De NMa/Energiekamerpublicatie “Begrippenlijst Gas”, editie 01 april 2011 definieert een gasmeter als volgt:
gasmeter: deel van een meetinrichting waarmee het gasvolume onder bedrijfscondities wordt vastgesteld (niet-herleid volume)
Een lemma <slim> of <slimme gasmeter> is niet gegeven; zeer vreemd daar die juist het onderwerp is van de uitrol. Netbeheer Nederland geeft in bijlage 1 van zijn aan NMa gericht voorstel N 2011-523 (04 juli 2011) evenmin een voorstel tot nadere definiëring. Indien geen nader omschrijving wordt gegeven, wordt de deur opengezet voor onduidelijkheden en verschillen van mening die mogelijk tijd-, plaats- en capaciteitgebonden zijn.
Mijn voorstel luidt: voeg toe een nadere omschrijving van het begrip <slimme meter> en van <TC-meter>.
De mogelijke omschrijving <slimme meter> zou kunnen luiden: (deel van een) meetinrichting waarmee het plaatselijk doorgestroomde gasvolume wordt aangeduid, zo veel als mogelijk gebruikmakend van lokale omstandigheden en direct geschikt voor verwerking in eindafrekening.

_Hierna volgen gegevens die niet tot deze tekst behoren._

(* ===== verification/Mining.v ===== *)
(** * Proof of work and difficulty

    [mining] ([crates/mining/src/lib.rs]) and the reference backend of
    [compute] ([crates/compute/src/lib.rs]): configuration, the leading-zero
    count of a digest, its check against a target and the difficulty
    adjustment, with IEEE binary64 ratios as in the source. *)
From S2P Require Import Prelude Decimal External.
From Stdlib Require Import Floats.SpecFloat.

(** ** Configuration *)

Inductive MiningMode :=
  | Disabled
  | Fixed (difficulty : Z)
  | Dynamic (initial target_secs reports_per_epoch : Z).

Definition webcash_production : MiningMode := Dynamic 24 1000 1000.
Definition webcash_testnet : MiningMode := Fixed 16.
Definition issued_default : MiningMode := webcash_production.

Record MiningConfig := {
  mode : MiningMode;
  mining_amount_wats : Z;
  subsidy_amount_wats : Z;
  max_issuance : option Z;
  require_pow_for_issuance : bool;
}.

Definition default_mining_config : MiningConfig := {|
  mode := webcash_production;
  mining_amount_wats := 19531250000;
  subsidy_amount_wats := 976562500;
  max_issuance := None;
  require_pow_for_issuance := false |}.

Definition current_difficulty (c : MiningConfig) : option Z :=
  match mode c with
  | Disabled => None
  | Fixed difficulty => Some difficulty
  | Dynamic initial _ _ => Some initial
  end.

(** ** Leading zeros *)

(** [u8::leading_zeros]. *)
Definition u8_leading_zeros (b : Z) : Z := if b =? 0 then 8 else 7 - Z.log2 b.

(** [hash.iter().take_while(|&&b| b == 0).count()]. *)
Fixpoint zero_bytes (hash : string) : nat :=
  match hash with
  | String c h => if byte_val c =? 0 then S (zero_bytes h) else O
  | EmptyString => O
  end.

Definition leading_zero_bits (hash : string) : Z :=
  let full_zero_bytes := zero_bytes hash in
  match String.get full_zero_bytes hash with
  | Some b => u8_leading_zeros (byte_val b)
  | None => 0
  end + Z.of_nat full_zero_bytes * 8.

Section Pow.
Context `{Hashing}.

Definition verify_pow (preimage : string) (difficulty_bits : Z) : bool :=
  difficulty_bits <=? leading_zero_bits (sha256 preimage).

(** [CpuBackend]. *)
Record PowResult := { pow_leading_zero_bits : Z; satisfies : bool }.

Definition count_leading_zero_bits (hash : string) : Z :=
  let full_zero_bytes := zero_bytes hash in
  match String.get full_zero_bytes hash with
  | Some b => u8_leading_zeros (byte_val b)
  | None => 0
  end + Z.of_nat full_zero_bytes * 8.

Definition sha256_batch (inputs : list string) : list string := map sha256 inputs.

Definition verify_pow_batch (inputs : list (string * Z)) : list PowResult :=
  map (fun '(preimage, target_bits) =>
    let hash := sha256 preimage in
    let lz := count_leading_zero_bits hash in
    {| pow_leading_zero_bits := lz; satisfies := target_bits <=? lz |}) inputs.

Definition derive_public_hash_batch (secrets : list string) : list string :=
  map (fun secret => hex_encode (sha256 secret)) secrets.
End Pow.

(** ** Difficulty adjustment *)

(** [x as f64], [/] and the comparisons on binary64. *)
Definition f64_of_u64 (x : Z) : spec_float := binary_normalize 53 1024 x 0 false.
Definition f64_div : spec_float -> spec_float -> spec_float := SFdiv 53 1024.
Definition f64_one : spec_float := f64_of_u64 1.
Definition f64_le (a b : spec_float) : bool := SFleb a b.

(** [Ord::clamp], which panics when [min > max]. *)
Definition clamp (x min max : Z) : option Z :=
  if max <? min then None else Some (if x <? min then min else if max <? x then max else x).

Definition adjust_difficulty (current_difficulty actual_time_secs target_time_secs
    actual_reports expected_reports : Z) : option Z :=
  let time_ratio := f64_div (f64_of_u64 actual_time_secs) (f64_of_u64 target_time_secs) in
  let report_ratio := f64_div (f64_of_u64 actual_reports) (f64_of_u64 expected_reports) in
  let new_diff :=
    if f64_le time_ratio f64_one && f64_le f64_one report_ratio then
      u32_saturating_add current_difficulty 1
    else if f64_le f64_one time_ratio && f64_le report_ratio f64_one then
      Z.max (u32_saturating_sub current_difficulty 1) 1
    else current_difficulty in
  let max := u32_saturating_add current_difficulty 2 in
  let min := Z.max (u32_saturating_sub current_difficulty 2) 1 in
  clamp new_diff min max.

(** ** The count is the target test *)

(** A digest as a big-endian number. *)
Fixpoint be_val (s : string) : Z :=
  match s with
  | EmptyString => 0
  | String c s' => byte_val c * 2 ^ (8 * Z.of_nat (String.length s')) + be_val s'
  end.

Lemma be_val_bounds s : 0 <= be_val s < 2 ^ (8 * Z.of_nat (String.length s)).
Proof.
  induction s as [|c s IH]; cbn [be_val String.length]; [simpl; lia|].
  pose proof (byte_val_range c). rewrite Nat2Z.inj_succ.
  replace (8 * Z.succ (Z.of_nat (String.length s))) with (8 + 8 * Z.of_nat (String.length s)) by lia.
  rewrite Z.pow_add_r by lia. change (2 ^ 8) with 256. nia.
Qed.

Lemma lz_cons_zero c s : byte_val c = 0 -> leading_zero_bits (String c s) = leading_zero_bits s + 8.
Proof.
  intros H. unfold leading_zero_bits. cbn [zero_bytes]. rewrite H. cbn [Z.eqb String.get].
  destruct (String.get (zero_bytes s) s); lia.
Qed.

Lemma lz_cons_nonzero c s :
  byte_val c <> 0 -> leading_zero_bits (String c s) = 7 - Z.log2 (byte_val c).
Proof.
  intros H. unfold leading_zero_bits. cbn [zero_bytes].
  rewrite (proj2 (Z.eqb_neq _ _)) by done. cbn [String.get]. unfold u8_leading_zeros.
  rewrite (proj2 (Z.eqb_neq _ _)) by done. lia.
Qed.

(** A first byte [b] other than zero decides the comparison by itself. *)
Lemma lz_byte b d n v :
  0 < b < 256 -> 0 <= v < 2 ^ n -> 0 <= n -> 0 <= d <= 8 + n ->
  (d <= 7 - Z.log2 b <-> b * 2 ^ n + v < 2 ^ (8 + n - d)).
Proof.
  intros Hb Hv Hn Hd.
  assert (d <= 7 - Z.log2 b <-> d <= 8 /\ b < 2 ^ (8 - d)) as ->.
  { pose proof (Z.log2_nonneg b). split.
    - intros Hl. split; [lia|]. apply Z.log2_lt_pow2; lia.
    - intros [Hd8 Hl]. apply Z.log2_lt_pow2 in Hl; lia. }
  split.
  - intros [Hd8 Hl]. replace (8 + n - d) with ((8 - d) + n) by lia. rewrite Z.pow_add_r by lia. nia.
  - intros Hl. destruct (Z.le_gt_cases d 8) as [Hd8|Hd8].
    + split; [done|]. replace (8 + n - d) with ((8 - d) + n) in Hl by lia.
      rewrite Z.pow_add_r in Hl by lia. nia.
    + exfalso. assert (2 ^ (8 + n - d) <= 2 ^ n) by (apply Z.pow_le_mono_r; lia). nia.
Qed.

Lemma leading_zero_bits_target s d :
  0 <= d <= 8 * Z.of_nat (String.length s) ->
  (d <= leading_zero_bits s <-> be_val s < 2 ^ (8 * Z.of_nat (String.length s) - d)).
Proof.
  revert d. induction s as [|c s IH]; intros d Hd; cbn [be_val String.length] in *.
  { replace d with 0 by lia. unfold leading_zero_bits. simpl. lia. }
  rewrite Nat2Z.inj_succ in *. set (n := 8 * Z.of_nat (String.length s)) in *.
  replace (8 * Z.succ (Z.of_nat (String.length s))) with (8 + n) in * by lia.
  pose proof (byte_val_range c). pose proof (be_val_bounds s) as Hv. fold n in Hv.
  destruct (Z.eq_dec (byte_val c) 0) as [H0|H0].
  - rewrite lz_cons_zero, H0, Z.mul_0_l, Z.add_0_l by done.
    destruct (Z.le_gt_cases 8 d) as [Hd8|Hd8].
    + replace (8 + n - d) with (n - (d - 8)) by lia. rewrite <- IH by lia. lia.
    + split; intros _.
      * eapply Z.lt_le_trans; [apply Hv|]. apply Z.pow_le_mono_r; lia.
      * assert (0 <= leading_zero_bits s) by (apply IH; [lia|]; rewrite Z.sub_0_r; apply Hv). lia.
  - rewrite lz_cons_nonzero by done. apply lz_byte; lia.
Qed.

Section Properties.
Context `{HashingLaws}.

(** A preimage passes the proof of work exactly when its SHA-256
    digest, read as a 256-bit big-endian number, is below [2 ^ (256 - d)];
    the batch backend agrees with the single check on every input. *)
Theorem pow_is_target preimage d inputs :
  0 <= d <= 256 ->
  (verify_pow preimage d = true <-> be_val (sha256 preimage) < 2 ^ (256 - d)) /\
  map satisfies (verify_pow_batch inputs) = map (fun '(p, bits) => verify_pow p bits) inputs.
Proof.
  intros Hd. split; [|unfold verify_pow_batch; rewrite map_map; apply map_ext; by intros []].
  unfold verify_pow. rewrite Z.leb_le.
  rewrite leading_zero_bits_target by (rewrite sha256_length; lia).
  by rewrite sha256_length.
Qed.
End Properties.

Lemma pow_is_target_witness :
  verify_pow (String (ascii_of_nat 0) (String (ascii_of_nat 31) EmptyString)) 11 = true /\
  be_val (sha256 (String (ascii_of_nat 0) (String (ascii_of_nat 31) EmptyString))) < 2 ^ (256 - 11).
Proof.
  split; [vm_compute; reflexivity|].
  apply (proj1 (proj1 (pow_is_target _ 11 [] ltac:(lia)))). vm_compute. reflexivity.
Defined.

Lemma adjust_bounded cur actual target reports expected :
  u32_range cur ->
  exists d, adjust_difficulty cur actual target reports expected = Some d /\
    1 <= d <= u32_max /\ (1 <= cur -> cur - 1 <= d <= cur + 1).
Proof.
  intros Hc. unfold adjust_difficulty, clamp, u32_saturating_add, u32_saturating_sub.
  unfold u32_range, u32_max in *.
  destruct (_ && _); [|destruct (_ && _)];
    (destruct (Z.ltb_spec (Z.min (2 ^ 32 - 1) (cur + 2)) (Z.max (Z.max 0 (cur - 2)) 1)); [lia|]);
    repeat case_match; bools; eexists; (split; [reflexivity|]); lia.
Qed.

(** An adjustment never panics, stays in the range of [u32], never goes
    below one bit and moves by at most one bit from a difficulty of at least
    one. *)
Theorem adjust_difficulty_bounded cur actual target reports expected :
  u32_range cur ->
  exists d, adjust_difficulty cur actual target reports expected = Some d /\
    1 <= d <= u32_max /\ (1 <= cur -> cur - 1 <= d <= cur + 1).
Proof. apply adjust_bounded. Qed.

Lemma adjust_difficulty_bounded_witness :
  adjust_difficulty 24 500 1000 1000 1000 = Some 25 /\
  exists d, adjust_difficulty 24 500 1000 1000 1000 = Some d /\ 1 <= d <= u32_max /\
    (1 <= 24 -> 24 - 1 <= d <= 24 + 1).
Proof.
  split; [vm_compute; reflexivity|]. apply adjust_difficulty_bounded.
  unfold u32_range, u32_max. lia.
Defined.

(** A slow epoch lowers the target, an idle one without a target keeps it. *)
Example adjust_slow : adjust_difficulty 24 4000 1000 1000 1000 = Some 23.
Proof. vm_compute. reflexivity. Qed.
Example adjust_nan : adjust_difficulty 24 0 0 0 0 = Some 24.
Proof. vm_compute. reflexivity. Qed.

Aansluiting is gezocht bij de omschrijving in de overheidspublicatie
http://www.rijksoverheid.nl/onderwerpen/energie-en-consumenten/slimme-meter?ns_campaign=Thema-economie_en_ondernemen&ro_adgrp=Energie_en_consumenten_Slimme_meter&ns_mchannel=sea&ns_so urce=google&ns_linkname=%2Bslimme%20%2Bmeter&ns_fee=0.00
Daar is aangegeven
“1. Nauwkeurigere eindafrekeningen
De slimme meter zorgt ervoor dat energieleveranciers nauwkeuriger jaar- en eindafrekeningen kunnen maken.”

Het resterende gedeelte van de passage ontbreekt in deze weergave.